Langevin eventually pulled over and got out of the car, but Hoagland said he refused all commands given to him. He finally gave up after the deputy threatened to use a Taser stun gun on him.
But while Sandison and Hoagland were moving to handcuff Langevin, he began resisting again and knocked Hoagland’s Taser from his hand.
Langevin picked up the Taser and fired it once, hitting Hoagland in the right buttock with one of the stun gun probes.
Hoagland wrote in his arrest report that he hit Langevin in the face with a “closed hand strike” to stop him from resisting and had to hit him two more times as Langevin began grabbing for Hoagland’s duty belt.
Sandison got control of Langevin’s wrist after using his stun gun and, with the help of Hoagland and another park ranger, restrained Langevin’s hands and feet.

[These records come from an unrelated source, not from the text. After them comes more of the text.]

Lemma chained_run_throw_blocks_witness :
  let q : QRL := λ n, match n with
                      | O => {| acts := []; fin := Return VUndefined |}
                      | _ => {| acts := []; fin := Throw (Thrown 2) |}
                      end in
  let s := run_inputs [InRun; InWrite; InRun] (fresh (mkWatch q 0 6 0)) in
  heap (exec tick s) = heap s ∧ blocked (exec tick s).
Proof.
  intros q s.
  assert (∃ r, Watch.running (watch s) = Some r ∧ unfulfilled (heap s) r) as Hh.
  { exists 1%nat. split; [reflexivity|]. eexists. split; [reflexivity|]. intros v. discriminate. }
  destruct (chained_run_throw_blocks s 1%nat VWatch [] (Thrown 2) eq_refl eq_refl Hh eq_refl)
    as (H1 & _ & _ & H4).
  split; [exact H1 | exact H4].
Defined.

(** X4: The promise of a body in flight is rejected: the callback that would
    store the cleanup and resolve the run is never called, and the
    descriptor is blocked. *)
Theorem body_rejection_blocks (s : state) (b : pid) (n : nat) (rs : list reaction) (e : error) :
  heap s !! b = Some {| own := OBody n; st := Pending rs |} →
  tokens s = 1%nat →
  (∃ r, Watch.running (watch s) = Some r ∧ unfulfilled (heap s) r) →
  heap (exec (settle_body b (inl e)) s) = <[b := {| own := OBody n; st := Rejected e |}]> (heap s)
  ∧ queue (exec (settle_body b (inl e)) s) = queue s ++ map (λ k, Job k (inl e)) rs
  ∧ watch (exec (settle_body b (inl e)) s) = watch s
  ∧ blocked (exec (settle_body b (inl e)) s).
Proof.
  intros Hb H1 (r & Hr & Hun).
  assert (settle_body b (inl e) s
          = (inr tt, with_queue (queue s ++ map (λ k, Job k (inl e)) rs)
                       (with_heap (<[b := {| own := OBody n; st := Rejected e |}]> (heap s))
                          (ended n s)))) as E.
  { unfold settle_body. rewrite Hb. unfold mbind, M_bind, emit, modify, settle.
    state_simpl. rewrite Hb. reflexivity. }
  unfold exec. rewrite E. cbn [snd]. unfold ended. state_simpl. repeat split.
  - unfold tokens in *. state_simpl.
    rewrite count_app, count_jobs_rejected.
    pose proof (count_insert body_pending _ _ {| own := OBody n; st := Rejected e |} _ Hb) as Hi.
    cbn [body_pending] in Hi.
    pose proof (count_lookup body_pending _ _ _ Hb eq_refl). lia.
  - exists r. split; [exact Hr|]. destruct Hun as (c & Hl & Hn).
    destruct (decide (b = r)) as [->|Hne].
    + eexists. split; [apply list_lookup_insert_eq; eapply lookup_lt_Some, Hb|].
      intros v. discriminate.
    + exists c. state_simpl. rewrite list_lookup_insert_ne by exact Hne. split; assumption.
Qed.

Langevin told Hoagland later he saw the keys in the car and took it so he could drive home.
“[Langevin] told me he ‘really messed up’ and would rather have ‘been shot then [sic] go to jail,’” Hoagland wrote.
During Friday’s hearing, Langevin’s appointed defense attorney, Loren Oakley of the nonprofit Clallam Public Defender, told the court Friday that his client was visiting friends on the North Olympic Peninsula for a camping trip.
Langevin told the court he is originally from North Carolina and that his last full-time job was as a contractor in Florida last October.